Bleibt der Grundton derselbe und baut man statt eine Dur- eine Molltonleiter auf bzw. umgekehrt, spricht man von einem Tongeschlechtswechsel:
C - D - E - F - G - A - H => C-Dur (Moll-Paralelle ist A-Moll)
C - D - Eb - F - G - Ab - Bb => C-Moll (Dur-Parallele ist Eb-Dur)
Bei einem Tongeschlechtswechsel springt man also drei Quintenzirkelgrade nach links (in Richtung der Subdominante!), d.h. es ändern sich drei Vorzeichen.
Der eigentliche Unterschied zwischen Dur und Moll findet sich in der Terz. Bei einer Dur-Tonleiter und also auch bei einem solchen Akkord ist das Charakteristische der große Terzabstand zwischen Grundton und Terz, also dem 1. und dem 3. Ton, der hier 4 Halbton
schritte beträgt, bei einer Moll-Tonleiter und dem Moll-Akkord aber nur in kleiner Terzabstand ist, also 3 Halbton
schritte beträgt.
Die Blues-Tonleiter gibt es so nicht, da findet man ganz unterschiedliche Meinungen zu, gerade was die Literatur angeht.
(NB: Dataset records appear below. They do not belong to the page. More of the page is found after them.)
Lemma hex_visible s : Forall visible (String.list_ascii_of_string (hex_encode s)).
Proof.
  assert (∀ n, (n < 16)%N → visible (hex_digit n)) as H.
  { intros n Hn. assert (n ∈ N.of_nat <$> seq 0 16) as Hin.
    { apply list_elem_of_fmap. exists (N.to_nat n). rewrite N2Nat.id. split; [done|].
      apply elem_of_seq. lia. }
    assert (Forall (λ m, visible (hex_digit m)) (N.of_nat <$> seq 0 16)) as Hf
      by (simpl; repeat constructor; unfold visible; vm_compute; done).
    rewrite Forall_forall in Hf. by apply Hf. }
  induction s as [|c s IH]; simpl; [constructor|]. pose proof (byte_lt_256 c).
  constructor; [apply H, N.Div0.div_lt_upper_bound; lia|].
  constructor; [apply H, N.mod_lt; done|done].
Qed.

Lemma TrimSpace_digest d : TrimSpace ("sha256:" +:+ hex_encode d) = "sha256:" +:+ hex_encode d.
Proof.
  apply TrimSpace_visible. rewrite list_ascii_app. apply Forall_app. split; [|apply hex_visible].
  repeat constructor; unfold visible; vm_compute; done.
Qed.

Lemma hex_lower_encode s : hex_lower (hex_encode s) = hex_encode s.
Proof.
  induction s as [|c s IH]; [done|]. cbn [hex_encode hex_lower]. rewrite IH.
  assert (bool_decide (lower_digit (hex_digit (N_of_ascii c / 16)) = hex_digit (N_of_ascii c / 16)) &&
          bool_decide (lower_digit (hex_digit (N_of_ascii c mod 16)) = hex_digit (N_of_ascii c mod 16)) = true)
    as [->%bool_decide_eq_true ->%bool_decide_eq_true]%andb_prop; [|done].
  revert c. apply (all_bytes (λ c,
    bool_decide (lower_digit (hex_digit (N_of_ascii c / 16)) = hex_digit (N_of_ascii c / 16)) &&
    bool_decide (lower_digit (hex_digit (N_of_ascii c mod 16)) = hex_digit (N_of_ascii c mod 16)))).
  vm_compute. reflexivity.
Qed.

(** ** Scope keys *)

Definition scope_typed (s : NetworkScope) : Prop :=
  is_u64 (ns_CgroupID s) ∧ 0 ≤ ns_Port s < 2 ^ 16 ∧ 0 ≤ ns_Protocol s < 2 ^ 8 ∧
  Addr_wf (ns_Destination s).

(** A destination up to the IPv6 zone, which the kernel key does not carry. *)
Definition unzoned (a : Addr) : Addr := match a with AddrV6 b _ => AddrV6 b "" | _ => a end.

Definition same_destination (s t : NetworkScope) : Prop :=
  ns_CgroupID s = ns_CgroupID t ∧ unzoned (ns_Destination s) = unzoned (ns_Destination t) ∧
  ns_Port s = ns_Port t ∧ ns_Protocol s = ns_Protocol t.

Lemma ExactKey_inv s k : ExactKey s = Ok k →
  ns_CgroupID s ≠ 0 ∧ ns_Port s ≠ 0 ∧ ns_Protocol s ≠ 0 ∧
  ∃ family addr,
    k = {| sk_CgroupID := ns_CgroupID s; sk_ActionClass := ActionClassNetworkConnect;
           sk_AddressFamily := family; sk_DestinationAddr := addr;
           sk_DestinationPort := ns_Port s; sk_Protocol := ns_Protocol s |} ∧
    match ns_Destination s with
    | AddrZero => False
    | AddrV4 v4 => family = AddressFamilyIPv4 ∧ addr = v4 +:+ zeros 12
    | AddrV6 v6 _ => family = AddressFamilyIPv6 ∧ addr = v6
    end.
Proof.
  unfold ExactKey. destruct (ns_CgroupID s =? 0) eqn:Hc; [done|].
  destruct (ns_Destination s); [done|..];
    (destruct (ns_Port s =? 0) eqn:Hp; [done|]; destruct (ns_Protocol s =? 0) eqn:Hr; [done|];
     intros [= <-]; apply Z.eqb_neq in Hc, Hp, Hr; split_and!; eauto 10).
Qed.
Als blue-Notes werden im Allgemeinen die Kleine Terz, die vermindete Quinte und die kleine Septime angesehen, legt man eine Dur-Tonleiter zugrunde, wobei auch das relativ ist. So kann man die blue-Terz auch als einen Zwischenton zwischen der kleinen und der großen Terz ansehen und spielen...
Die Harmonielehren gehen - was den Blues angeht - so fundamental auseinander, daß man hier von keiner gemeinsamen Sprache sprechen kann.
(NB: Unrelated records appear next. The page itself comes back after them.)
(* ===== verification/KernelFabric.v ===== *)
(** * Kernel leases, reference evaluation and installation

    Models [internal/kernelfabric/lease.go], [evaluator.go] and [installer.go]:
    binding a wall-clock lease to the monotonic clock, the reference evaluation
    of a decision capsule against its scope fence, and the installer that writes
    fences and capsules through a kernel store.  The store is an interface: its
    operations are arguments, and [KernelStoreLaws] states what the installer's
    guarantees need of it. *)

From S2P Require Import Prelude Crypto KernelAbi.
Local Open Scope Z_scope.

(** * [lease.go] *)

Record ExternalLease : Type := { el_IssuedAt : time; el_NotAfter : time; el_MaxLifetime : duration }.
Record ClockSnapshot : Type := { cs_WallNow : time; cs_MonoNowNS : Z; cs_BootIDHash : string }.
Record LocalLease : Type := { ll_InstalledAtMonoNS : Z; ll_DeadlineMonoNS : Z; ll_BootIDHash : string }.

Definition BindExternalLease (lease : ExternalLease) (clock : ClockSnapshot) : result LocalLease :=
  if IsZero (cs_WallNow clock) then Error (ErrDetail ErrLeaseInvalid "wall clock snapshot is required")
  else if IsZero (el_NotAfter lease) then Error (ErrDetail ErrLeaseInvalid "not_after is required")
  else if el_MaxLifetime lease <=? 0 then Error (ErrDetail ErrLeaseInvalid "max lifetime must be positive")
  else if negb (IsZero (el_IssuedAt lease)) && After (el_IssuedAt lease) (el_NotAfter lease)
  then Error (ErrDetail ErrLeaseInvalid "issued_at is after not_after")
  else
    let remaining := Sub (el_NotAfter lease) (cs_WallNow clock) in
    if remaining <=? 0 then Error ErrLeaseExpired
    else
      let remaining := if el_MaxLifetime lease <? remaining then el_MaxLifetime lease else remaining in
      let ns := remaining in
      if ns <=? 0 then Error ErrLeaseExpired
      else if wrap_u64 (MaxUint64 - cs_MonoNowNS clock) <? wrap_u64 ns
      then Error (ErrDetail ErrLeaseInvalid "monotonic deadline overflow")
      else Ok {| ll_InstalledAtMonoNS := cs_MonoNowNS clock;
                 ll_DeadlineMonoNS := wrap_u64 (cs_MonoNowNS clock + wrap_u64 ns);
                 ll_BootIDHash := cs_BootIDHash clock |}.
Ich denke, es ist besser, sich erst einmal mit den Grundlagen genauer zu befassen, und das heißt, sich mit der Dur-Tonleiter und ihren 6 Varianten genau zu befassen.
Nur zur Ergänzung:
Diverse Moll-Varianten wie Harmonisch Moll (HM) und Melodisch Moll (MM) sind zum Verstehen des Denkmodells anfangs nicht relevant, man kann sie auch einfach als eine Variante der natürlichen Moll-Tonleiter betrachten, was den Umgang mit ihnen enorm vereinfacht, denn man muß sie dann nicht als eine gesonderte Art von Tonleitern betrachten (sonst gibt´s nochmal 2 mal 6 Varianten davon, mit Grundton also insgesamt 14 Stück...).